You can predict whether it is worthwhile to deal with a certain cable, so do allow yourself yourself to be fooled by nonsense, and learn a well-founded skepticism !!!

Miracles are still unexplained facts at the time of experience.

The earth is not flat, lightning and thunder are not generated by almighty beings, man is not from Adam and Eve, natural healing is not a witchcraft, radioactive radiation is unhealthy and electro-acoustics is physics ...... ..
(J.E.)


Skin Effect
The skin effect is one of the most important problems with cables. This often misused term refers to an actual phenomenon.

Often, it is believed that the skin effect is related to a power loss, and since the 3 dB point (performance bisection) for a cable is typically 50 KHz, there is no understanding that the skin effect is already in the audible range (20 -20,000 Hz).

In fact, the skin effect, long before it results in a power loss, has already caused changes in the values ​​of resistance and inductance. These changes result in different frequencies impinging on different resistances which in turn vary in size depending on the distance from the surface of the conductor.


If a single conductor has too large a cross-section, the skin effect will cause different spectral components of the audio signal to behave differently. At any frequency, different portions of the flowing current will affect different electrical cable parameters.
As a result, this results in the fact that especially the critical, higher-frequency signal components sound smeared.

The ear does not note the details, mutes the dull sound, misses the openness, and the "stage" sounds flat. The signal power is still present, the frequency response has not been changed, but the information content of the signal has been influenced in a way that the mid-range range has been impaired.
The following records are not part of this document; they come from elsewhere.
(** X11: [Parser.read], over any chunks and whatever the native parser
    finds in them, adds output and may assign the seven head fields of
    the accumulator the parser's handle designates; it allocates
    nothing, keeps every handle, every dictionary and every other
    object as they were, and leaves [sd], [current_sde] and
    [current_sd_field] of every accumulator untouched. *)
Theorem read_changes_head_fields_only (P : Parser) (w : world)
    (chunks : list bytestring) (Hcb : _cparser_settings P = callbacks) :
  let r := read_chunks P chunks w in
  let w' := r_world r in
  handles w' = handles w /\
  (exists out, stdout w' = stdout w ++ out) /\
  length (heap w') = length (heap w) /\
  (forall l, from_handle (usyslog.app_data (_cparser P)) w <> (w, Ok l) ->
             nth_error (heap w') l = nth_error (heap w) l) /\
  (forall l d, dict_at w l = Some d -> dict_at w' l = Some d) /\
  (forall l h, head_at w l = Some h ->
     exists h', head_at w' l = Some h' /\ sd h' = sd h /\
                current_sde h' = current_sde h /\
                current_sd_field h' = current_sd_field h) /\
  usyslog.app_data (_cparser (r_self r)) = usyslog.app_data (_cparser P).
Proof.
  intros r w'.
  destruct (read_chunks_frame chunks P w w Hcb (read_frame_refl _ _))
    as (Ha & _ & _ & HJ).
  fold r in Ha. fold r w' in HJ.
  split; [apply HJ|]. split; [apply HJ|].
  split; [now apply (frame_length _ _ _ HJ)|].
  split; [|split; [|split]].
  - intros l Hl. apply HJ. intros Hd. apply Hl.
    now apply designated_from_handle.
  - intros l d. now apply frame_dict with (1 := HJ).
  - intros l h. now apply frame_head with (1 := HJ).
  - exact Ha.
Qed.

Lemma read_changes_head_fields_only_witness :
  let fresh := used_parser VNone [] in
  let w' := r_world (read_chunks (r_self fresh) [scenario_a] (r_world fresh)) in
  handles w' = [0] /\ dict_at w' 1 = Some [].
Proof.
  intros fresh w'.
  pose proof (read_changes_head_fields_only (r_self fresh) (r_world fresh)
                [scenario_a] eq_refl) as (H1 & _ & _ & _ & H5 & _).
  split; [exact H1|]. exact (H5 1 [] eq_refl).
Defined.

Lemma Parser_init_run (msg_delegate : pyval) (w : world) :
  Parser_init msg_delegate w
  = (mkWorld (upd (length (heap w))
                  (OHead (initial_head (length (heap w ++ [OBlank]))))
                  ((heap w ++ [OBlank]) ++ [ODict []]))
             (handles w ++ [length (heap w)]) (stdout w),
     Ok (mkParserObject (length (heap w)) (length (handles w))
           (usyslog.set_app_data usyslog.zero_parser
                                 (Some (length (handles w))))
           callbacks)).
Proof.
  unfold Parser_init.
  erewrite bind_ok by apply SyslogMessageHead_new_run.
  erewrite bind_ok by reflexivity. reflexivity.
Qed.

(** What [Parser.__init__] sets up, for any store. *)
Lemma Parser_init_spec (msg_delegate : pyval) (w : world) :
  exists w1 P,
    Parser_init msg_delegate w = (w1, Ok P) /\
    _msg_head P = length (heap w) /\
    _msg_head_ctype P = length (handles w) /\
    usyslog.app_data (_cparser P) = Some (length (handles w)) /\
    _cparser_settings P = callbacks /\
    handles w1 = handles w ++ [length (heap w)] /\
    stdout w1 = stdout w /\
    length (heap w1) = length (heap w) + 2 /\
    (forall l, l < length (heap w) ->
               nth_error (heap w1) l = nth_error (heap w) l) /\
    head_at w1 (length (heap w))
    = Some (initial_head (S (length (heap w)))) /\
    dict_at w1 (S (length (heap w))) = Some [].
Proof.
  eexists _, _. split; [apply Parser_init_run|]. simpl.
  destruct (fresh_head w) as [Hh Hd].
  rewrite SyslogMessageHead_new_run in Hh, Hd. simpl in Hh, Hd.
  repeat split; auto.
  - rewrite length_upd, !length_app. simpl. lia.
  - intros l Hl. rewrite nth_error_upd_neq by lia.
    rewrite <- app_assoc. now apply nth_error_app1.
Qed.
There is a standard formula with which a current drop of 1 / e (= 63%) can be calculated over the cross-section of a copper conductor.

It is 1 / e = 0.0661: root of frequency, (m).

From this, for example, at a frequency of 20,000 Hz, a current reduction of 63% at a penetration depth of 0.467 mm and an extinction at 0.934 mm (18 AWG).


However, this formula does not describe the frequency at which the skin effect becomes audible. Careful tests have shown that audible disturbances occur even at a lower penetration depth.


It is therefore wrong to assume that a loss of 63% is an acceptable order of magnitude.

There is a solution to the problem of the skin effect: the use of a conductor whose cross-section is just so narrow that the current reduction towards the center of the conductor can not have any effect at all.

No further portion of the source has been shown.